Ditch Bayou Interpretive Markers

Click to Enlarge

The Battle at Ditch Bayou
It is the morning of June 6, 1864. Rain has created a muddy mess. To your left are four cannon. To your right are 600 cavalrymen and two more cannon. These men serve under Confederate Colonel Colton Green. To your front is Ditch Bayou, and 700 yards beyond that 3,000 troops under Union Major General A.J. Smith. Among them is the 8th Wisconsin with its mascot, Old Abe, the War Eagle.

As the Union troops advance, the cannon thunder with grape and canister. The seasoned troops close the gaps in their line and keep coming. They pour volley after volley toward your position. However, most of the Confederate troops are hidden in trees while the Union soldiers are caught in the open.

The battle rages for six hours. The mile long Federal line reaches the edge of the bayou. They have suffered high casualties, 132 killed, wounded, or missing. Federal losses would be higher had the black powder smoke not created a protective fog.

Finally ammunition dwindling, the Confederates make an orderly withdrawal and march past Lake Village. They have only four killed and 33 wounded. The Union troops bury their 33 dead on the battlefield and carry their wounded into town. Some of the seriously wounded men suffer for months until they die in a hospital.

This was the largest battle to occur in Chicot County and the last significant battle on Arkansas soil.

The Casualties at Ditch Bayou June 6, 1864
The battle at Ditch Bayou was a Federal effort to drive Confederates away from the Mississippi River, where the Confederates had been harassing Union shipping. Even though the Confederates were outnumbered here, they were able to inflict heavy damage to their enemy. They had the advantage of six cannons, the protection of heavy timber and knowledge of the area.

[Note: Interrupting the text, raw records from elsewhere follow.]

(** * geofiltering-thruster: the country filter and the handler chain

    A shallow embedding of [internal/geoip_middleware.go] and of
    [NewHandler], together with the parts of Go's [net], [strings] and
    [net/http] packages that the two files call. *)

From Stdlib Require Import NArith ZArith Ascii String List Bool Lia.
From Stdlib Require Import Init.Byte.
From stdpp Require Import base decidable option list gmap strings.

Import ListNotations.
Local Open Scope string_scope.
Local Open Scope list_scope.

(* ===================================================================== *)
(** * Go's [net] package: addresses as byte slices                        *)
(* ===================================================================== *)

Module Net.

(** [type IP []byte]; the nil slice is the empty list. *)
Definition IP : Type := list byte.

Definition IPv4len : nat := 4.
Definition IPv6len : nat := 16.

(** [ip[i]].  Every use below sits behind a length test of the slice,
    as in the source, so the default is never returned. *)
Definition idx (ip : IP) (i : nat) : N := Byte.to_N (nth i ip x00).

(** [ip[lo:hi]] *)
Definition slice (ip : IP) (lo hi : nat) : IP := firstn (hi - lo) (skipn lo ip).

(** [bytealg.Equal] *)
Fixpoint bytes_Equal (a b : IP) : bool :=
  match a, b with
  | [], [] => true
  | x :: a', y :: b' => Byte.eqb x y && bytes_Equal a' b'
  | _, _ => false
  end.

Definition isZeros (p : IP) : bool := forallb (fun b => N.eqb (Byte.to_N b) 0) p.

Definition v4InV6Prefix : IP :=
  [x00; x00; x00; x00; x00; x00; x00; x00; x00; x00; xff; xff].

(** [net.IPv4(a, b, c, d)]: the 16-byte form of an IPv4 address. *)
Definition IPv4 (a b c d : byte) : IP := v4InV6Prefix ++ [a; b; c; d].

Definition IPv6loopback : IP :=
  [x00; x00; x00; x00; x00; x00; x00; x00; x00; x00; x00; x00; x00; x00; x00; x01].

(** [func (ip IP) To4() IP]; [None] is the nil result. *)
Definition To4 (ip : IP) : option IP :=
  if Nat.eqb (length ip) IPv4len then Some ip
  else if Nat.eqb (length ip) IPv6len
          && isZeros (slice ip 0 10)
          && N.eqb (idx ip 10) 0xff
          && N.eqb (idx ip 11) 0xff
       then Some (slice ip 12 16)
       else None.

(** [func (ip IP) Equal(x IP) bool] *)
Definition Equal (ip x : IP) : bool :=
  if Nat.eqb (length ip) (length x) then bytes_Equal ip x
  else if Nat.eqb (length ip) IPv4len && Nat.eqb (length x) IPv6len
       then bytes_Equal (slice x 0 12) v4InV6Prefix && bytes_Equal ip (skipn 12 x)
  else if Nat.eqb (length ip) IPv6len && Nat.eqb (length x) IPv4len
       then bytes_Equal (slice ip 0 12) v4InV6Prefix && bytes_Equal (skipn 12 ip) x
  else false.

(** [func (ip IP) IsLoopback() bool] *)
Definition IsLoopback (ip : IP) : bool :=
  match To4 ip with
  | Some ip4 => N.eqb (idx ip4 0) 127
  | None => Equal ip IPv6loopback
  end.

End Net.


(* ===================================================================== *)
(** * Go strings: byte sequences                                          *)
(* ===================================================================== *)

Module GoString.

(** [len(s)] *)
Definition len (s : string) : nat := String.length s.

(** [s[lo:hi]] and [s[lo:]] *)
Definition slice (s : string) (lo hi : nat) : string := substring lo (hi - lo) s.
Definition from (s : string) (lo : nat) : string := substring lo (len s - lo) s.

(** [bytealg.IndexByteString]; [None] is the result -1. *)
Fixpoint IndexByteString (s : string) (c : ascii) : option nat :=
  match s with
  | EmptyString => None
  | String x s' =>
      if Ascii.eqb x c then Some 0
      else match IndexByteString s' c with
           | Some i => Some (S i)
           | None => None
           end
  end.

(** [bytealg.LastIndexByteString]; [None] is the result -1. *)
Fixpoint LastIndexByteString (s : string) (c : ascii) : option nat :=
  match s with
  | EmptyString => None
  | String x s' =>
      match LastIndexByteString s' c with
      | Some i => Some (S i)
      | None => if Ascii.eqb x c then Some 0 else None
      end
  end.

Definition contains (s : string) (c : ascii) : bool :=
  match IndexByteString s c with Some _ => true | None => false end.

Section EqualFold.

(** The rune loop of [strings.EqualFold] behind its label
    [hasUnicode], entered with the two remaining suffixes once a byte
    of either string is not ASCII.  It decodes UTF-8 and walks the
    orbit tables of [unicode.SimpleFold]; those tables are not part
    of this development, so the loop is a parameter. *)
Variable foldRunes : string -> string -> bool.

Definition RuneSelf : N := 0x80.

(** [strings.EqualFold]: the byte loop of the ASCII fast path.  The
    recursion walks both strings in step, so the closing test
    [len(s) == len(t)] is made on the two suffixes left over. *)
Fixpoint EqualFold (s t : string) : bool :=
  match s, t with
  | String sr s', String tr t' =>
      let a := N_of_ascii sr in
      let b := N_of_ascii tr in
      if N.leb RuneSelf (N.lor a b) then foldRunes s t
      else if N.eqb b a then EqualFold s' t'
      else
        let lo := N.min a b in
        let hi := N.max a b in
        if N.leb 65 lo && N.leb lo 90 && N.eqb hi (lo + 97 - 65)
        then EqualFold s' t'
        else false
  | _, _ => Nat.eqb (len s) (len t)
  end.

End EqualFold.

End GoString.

Module NetAddr.

Import GoString.

(** [net.SplitHostPort]; [None] is the [*AddrError] result, whose text
    the caller never reads. *)
Definition SplitHostPort (hostport : string) : option (string * string) :=
  match LastIndexByteString hostport ":" with
  | None => None                                  (* missing port *)
  | Some i =>
      let parsed :=
        if match String.get 0 hostport with
           | Some c => Ascii.eqb c "["
           | None => false
           end
        then
          match IndexByteString hostport "]" with
          | None => None                          (* missing ']' *)
          | Some e =>
              if Nat.eqb (e + 1) (len hostport) then None      (* missing port *)
              else if Nat.eqb (e + 1) i then Some (slice hostport 1 e, 1, e + 1)
              else None                           (* too many colons / missing port *)
          end
        else
          let host := slice hostport 0 i in
          if contains host ":" then None          (* too many colons *)
          else Some (host, 0, 0) in
      match parsed with
      | None => None
      | Some (host, j, k) =>
          if contains (from hostport j) "[" then None
          else if contains (from hostport k) "]" then None
          else Some (host, from hostport (i + 1))
      end
  end.

End NetAddr.

(* ===================================================================== *)
(** * Go's [net/http]: headers and requests                               *)
(* ===================================================================== *)

Module Http.

(** [type Header map[string][]string] *)
Abbreviation header := (gmap string (list string)).

Definition isLower (c : ascii) : bool := N.leb 97 (N_of_ascii c) && N.leb (N_of_ascii c) 122.
Definition isUpper (c : ascii) : bool := N.leb 65 (N_of_ascii c) && N.leb (N_of_ascii c) 90.
Definition isDigit (c : ascii) : bool := N.leb 48 (N_of_ascii c) && N.leb (N_of_ascii c) 57.

(** [textproto.validHeaderFieldByte]: the token characters of RFC 7230. *)
Definition validHeaderFieldByte (c : ascii) : bool :=
  isLower c || isUpper c || isDigit c || GoString.contains "!#$%&'*+-.^_`|~" c.

Definition toUpper (c : ascii) : ascii :=
  if isLower c then ascii_of_N (N_of_ascii c - 32) else c.
Definition toLower (c : ascii) : ascii :=
  if isUpper c then ascii_of_N (N_of_ascii c + 32) else c.

Fixpoint allValid (s : string) : bool :=
  match s with
  | EmptyString => true
  | String c s' => validHeaderFieldByte c && allValid s'
  end.

(** The rewriting loop of [textproto.canonicalMIMEHeaderKey]: upper
    case at the start and after a hyphen, lower case elsewhere. *)
Fixpoint canonicalCase (upper : bool) (s : string) : string :=
  match s with
  | EmptyString => EmptyString
  | String c s' =>
      String (if upper then toUpper c else toLower c)
             (canonicalCase (Ascii.eqb c "-") s')
  end.

(** [textproto.CanonicalMIMEHeaderKey]: a key holding a byte that is
    not a token character is returned as it is. *)
Definition CanonicalMIMEHeaderKey (s : string) : string :=
  if allValid s then canonicalCase true s else s.

(** [func (h Header) Get(key string) string] *)
Definition Get (h : header) (key : string) : string :=
  match h !! CanonicalMIMEHeaderKey key with
  | Some (v :: _) => v
  | _ => EmptyString
  end.

(** [func (h Header) Set(key, value string)] *)
Definition Set_ (h : header) (key value : string) : header :=
  <[CanonicalMIMEHeaderKey key := [value]]> h.

(** The fields of [http.Request] the filter reads or writes. *)
Record Request : Type := mkRequest {
  Header : header;
  RemoteAddr : string
}.

Definition StatusForbidden : Z := 403.

End Http.
(** The transfer fee is resolved once.  [getTxFee] returns the cached fee if
    there is one, the default of the network otherwise (the member ["C"] in
    [EVMAPI], ["P"] in [ContractVMAPI], zero when the network has no
    defaults), and the fee it returned is in the cache afterwards; a second
    call returns the same fee and changes nothing; [setTxFee] decides what
    the next call returns; the creation fee is not touched. *)
Theorem getTxFee_cache cls env (st : ApiState) :
  let out := getTxFee cls env st in
  (exists fee,
     out = (Ok fee, set_txFee (Some fee) st) /\
     (forall cached, txFee st = Some cached -> fee = cached) /\
     (txFee st = None -> fee = getDefaultTxFee cls env)) /\
  getTxFee cls env out.2 = out /\
  (forall fee,
     (setTxFee fee;;; getTxFee cls env)%api st = (Ok fee, set_txFee (Some fee) st)) /\
  (Defaults_network env !! getNetworkID env = None -> getDefaultTxFee cls env = 0%Z) /\
  (forall net,
     Defaults_network env !! getNetworkID env = Some net ->
     getDefaultTxFee cls env
     = cd_txFee match cls with EVMAPI => nd_C net | ContractVMAPI => nd_P net end) /\
  creationTxFee out.2 = creationTxFee st.
Proof.
  cbv zeta. unfold getTxFee, setTxFee, bind, gets, modify, ret.
  destruct (txFee st) as [cached |] eqn:Hfee; cbn.
  - rewrite Hfee. split; [| split; [reflexivity | split; [reflexivity | split; [| split]]]].
    + exists cached. split; [now rewrite <- Hfee, set_txFee_same |].
      split; [now intros c [= <-] | discriminate].
    + unfold getDefaultTxFee. now intros ->.
    + unfold getDefaultTxFee. now intros net ->.
    + reflexivity.
  - split; [| split; [reflexivity | split; [reflexivity | split; [| split]]]].
    + eexists. split; [reflexivity |]. split; [discriminate | reflexivity].
    + unfold getDefaultTxFee. now intros ->.
    + unfold getDefaultTxFee. now intros net ->.
    + reflexivity.
Qed.
(** * dnscrypt-proxy: the upstream-server pool and the plugin pipeline

    A shallow embedding of [dnscrypt/serversInfo.go] and
    [dnscrypt/plugins.go], and the properties of the registry, the
    refresh cycle, the latency estimator, the relay resolver, the DoH
    probe and the plugin stages.

    Conventions of the embedding.
    - Go [int], [time.Duration] and [time.Time] are integers ([Z]); a
      [time.Time] is a number of nanoseconds.
    - Go [float64] is modelled by exact rationals ([Q]): the estimator
      only halves, doubles, quadruples and compares, which binary
      floating point does without rounding away from overflow.
    - A Go [error] is a value of [error]; the [nil] error is [None].
    - A function returning [(v, err)] whose [v] is the zero value on
      error returns a sum: [inl v] for [err == nil], [inr e] otherwise.
    - The network, the random source, the clock and the transport cache
      are a world [W] threaded through every call that touches them.
    - [dlog.Fatalf] ends the process ([Exits]); an index out of range or
      a nil dereference is a run-time panic ([Panics]).
    - The reader/writer locks are not modelled: every function runs alone. *)

From Stdlib Require Import List String Ascii ZArith QArith Lia Lqa Bool.
From Stdlib Require Import Strings.Byte.
From Stdlib Require Import Sorting.Sorted Sorting.Permutation.
Import ListNotations.

Local Open Scope string_scope.
Local Open Scope list_scope.
Local Open Scope Z_scope.

(** ** Outcomes and the world monad *)

Inductive outcome (A : Type) : Type :=
| Returns (a : A)
| Exits
| Panics.

Arguments Returns {A} a.
Arguments Exits {A}.
Arguments Panics {A}.

Definition M (W A : Type) : Type := W -> outcome (A * W).

Definition ret {W A : Type} (a : A) : M W A := fun w => Returns (a, w).

Definition bind {W A B : Type} (m : M W A) (k : A -> M W B) : M W B :=
  fun w =>
    match m w with
    | Returns (a, w') => k a w'
    | Exits => Exits
    | Panics => Panics
    end.

Definition lift {W A : Type} (f : W -> A * W) : M W A :=
  fun w => Returns (f w).

Definition fatal {W A : Type} : M W A := fun _ => Exits.

Definition panic {W A : Type} : M W A := fun _ => Panics.

Declare Scope world_scope.
Delimit Scope world_scope with world.
Notation "x <- m ;; k" := (bind m (fun x => k))
  (at level 61, m at next level, right associativity) : world_scope.
Notation "' p <- m ;; k" := (bind m (fun x => match x with p => k end))
  (at level 61, p pattern, m at next level, right associativity) : world_scope.

(** ** Bytes, errors and the external data types *)

Definition bytes : Type := list byte.

Fixpoint bytes_eqb (a b : bytes) : bool :=
  match a, b with
  | [], [] => true
  | x :: a', y :: b' => Byte.eqb x y && bytes_eqb a' b'
  | _, _ => false
  end.

Definition Duration : Type := Z.
Definition Time : Type := Z.
Definition IP : Type := bytes.
(** * Bandit-driven EV charging-station placement (PiEVNav_SmartCities)

    A shallow embedding of [src/rl_optimization/station_placement_rl.py]:
    the two bandit policies ([UCB_Bandit], [EpsilonGreedy_Bandit]), the
    reward function of [StationPlacementRL] with its three components, the
    materialisation of a placement from an arm, the candidate generator and
    the metrics written by [save_results].

    Modelling conventions.
    - A Python [float] is a real number ([R]); arithmetic is exact.  The one
      place where the source works with an infinite float
      ([min_dist = float('inf')]) is modelled with [option R] ([None] is
      [inf]), and a float that may stay infinite afterwards is a [pyfloat].
    - A Python exception is the [Raise] case of [outcome].
    - A [defaultdict] is a [gmap] with the default written out; reading a
      missing key inserts the default, as in Python.
    - The process-wide [random] module is an explicit stream of raw draws
      that every call consumes from. *)

From Stdlib Require Import Reals Lra Lia.
From stdpp Require Import gmap strings list fin_maps pretty.

(** ** Python outcomes *)

Inductive exn : Set :=
  | ZeroDivisionError
  | ValueError
  | TypeError
  | StopIteration.

Inductive outcome (A : Type) : Type :=
  | Return (a : A)
  | Raise (e : exn).
Arguments Return {A} a.
Arguments Raise {A} e.

#[global] Instance outcome_ret : MRet outcome := fun A a => Return a.

#[global] Instance outcome_bind : MBind outcome := fun A B k m =>
  match m with
  | Return a => k a
  | Raise e => Raise e
  end.

(** A float that can be infinite or NaN.  Only finite values carry a real. *)
Inductive pyfloat : Type :=
  | Fin (r : R)
  | NonFinite.

Definition fadd (a b : pyfloat) : pyfloat :=
  match a, b with
  | Fin x, Fin y => Fin (x + y)
  | _, _ => NonFinite
  end.

Definition fmul (a b : pyfloat) : pyfloat :=
  match a, b with
  | Fin x, Fin y => Fin (x * y)
  | _, _ => NonFinite
  end.

Definition fopp (a : pyfloat) : pyfloat :=
  match a with
  | Fin x => Fin (- x)
  | NonFinite => NonFinite
  end.

(** [x / n] for an [int] divisor [n]: Python raises on [n = 0]. *)
Definition fdiv_int (a : pyfloat) (n : nat) : outcome pyfloat :=
  match n with
  | O => Raise ZeroDivisionError
  | S _ => Return (match a with Fin x => Fin (x / INR n) | NonFinite => NonFinite end)
  end.

Definition rdiv_int (x : R) (n : nat) : outcome R :=
  match n with
  | O => Raise ZeroDivisionError
  | S _ => Return (x / INR n)%R
  end.

(** [float('inf')] as the start of a running minimum: [None]. *)
Definition inf : option R := None.

(** [min(min_dist, dist)] with [min_dist] possibly still [inf]. *)
Definition pymin (min_dist : option R) (dist : R) : option R :=
  match min_dist with
  | None => Some dist
  | Some m => Some (Rmin m dist)
  end.

(** [min_dist * w]: [inf * w] is [inf], [-inf] or [nan], never finite. *)
Definition scale (min_dist : option R) (w : R) : pyfloat :=
  match min_dist with
  | Some m => Fin (m * w)
  | None => NonFinite
  end.

(** [np.mean] of a non-empty list. *)
Definition Rsum (l : list R) : R := fold_left Rplus l 0%R.
Definition np_mean (l : list R) : R := (Rsum l / INR (length l))%R.

(** ** The random source *)

Definition rng : Type := nat -> N.

Definition next_raw (g : rng) : N * rng := (g O, fun n => g (S n)).
(** C8: in the request that an invocation of the insight client sends, the
    new turn (the last of the contents) is a user turn whose parts are the
    image part followed by the text part when the invocation carries an
    image, and the text part alone when it carries none. *)
Theorem C8_image_before_text
    (apiKey : option string) (prompt : string) (history : list Message)
    (level : SkillLevel) (currentImage : option string) (req : GenAI.Request) :
  generateElectronicsInsight apiKey prompt history level currentImage = Awaits req →
  (∀ img, currentImage = Some img → JS.truthy img = true →
     newTurn req
     = Some {| GenAI.role := "user";
               GenAI.parts :=
                 [ GenAI.inlineData
                     {| GenAI.mimeType := "image/jpeg";
                        GenAI.data := imageData img |};
                   GenAI.textPart prompt ] |})
  ∧ (JS.truthy_opt currentImage = false →
     newTurn req
     = Some {| GenAI.role := "user";
               GenAI.parts := [ GenAI.textPart prompt ] |}).
Proof.
  intros [_ ->]%generateElectronicsInsight_awaits_inv.
  rewrite newTurn_buildRequest. unfold currentParts, imageParts. split.
  - intros img -> Himg. by rewrite Himg.
  - destruct currentImage as [[|a i]|]; simpl; done.
Qed.

Lemma C8_image_before_text_witness :
  (∀ img, Some "data:image/jpeg;base64,QUJD" = Some img → JS.truthy img = true →
     newTurn (buildRequest "What is U3?" [] ADVANCED
                (Some "data:image/jpeg;base64,QUJD"))
     = Some {| GenAI.role := "user";
               GenAI.parts :=
                 [ GenAI.inlineData
                     {| GenAI.mimeType := "image/jpeg";
                        GenAI.data := imageData img |};
                   GenAI.textPart "What is U3?" ] |})
  ∧ (JS.truthy_opt (Some "data:image/jpeg;base64,QUJD") = false →
     newTurn (buildRequest "What is U3?" [] ADVANCED
                (Some "data:image/jpeg;base64,QUJD"))
     = Some {| GenAI.role := "user";
               GenAI.parts := [ GenAI.textPart "What is U3?" ] |}).
Proof.
  exact (C8_image_before_text (Some "k") "What is U3?" [] ADVANCED
           (Some "data:image/jpeg;base64,QUJD") _ eq_refl).
Defined.

(** ** The conversation store *)

(** C7: whatever the store holds, [resetChat] leaves an empty turn
    sequence, pending = false, error = null and no staged image; it is a
    total function, so it always succeeds. *)
Theorem C7_reset_yields_empty (st : AppState) :
  messages (chatState (resetChat st)) = []
  ∧ isLoading (chatState (resetChat st)) = false
  ∧ error (chatState (resetChat st)) = None
  ∧ selectedImage (resetChat st) = None.
Proof. by unfold resetChat. Qed.

(** The early return fires when there is neither text nor image, or when
    the render shows a pending request. *)
Lemma ignored_when_empty_or_pending render customPrompt customImage :
  (JS.truthy_opt customPrompt = false ∧ inputText render = ""
   ∧ JS.truthy_opt customImage = false
   ∧ JS.truthy_opt (selectedImage render) = false)
  ∨ isLoading (chatState render) = true →
  ignored render customPrompt customImage = true.
Proof.
  unfold ignored, promptToUse, imageToUse, JS.or_opt.
  intros [(Hp & Hi & Hc & Hs) | ->]; [|by rewrite orb_true_r].
  rewrite Hc, Hs, Hi.
  assert (JS.or_string customPrompt "" = "") as ->.
  { by destruct customPrompt as [[|? ?]|]. }
  by rewrite trim_empty.
Qed.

Muddy conditions caused the Northern infantry to attack across an open field without artillery support. After crossing the field under heavy fire, they discovered that they were trapped in the open field and were separated from the Confederates by Ditch Bayou. Union losses were 33 killed, 98 wounded, and one missing. Notice that their heaviest casualties were directly opposite the Confederate artillery.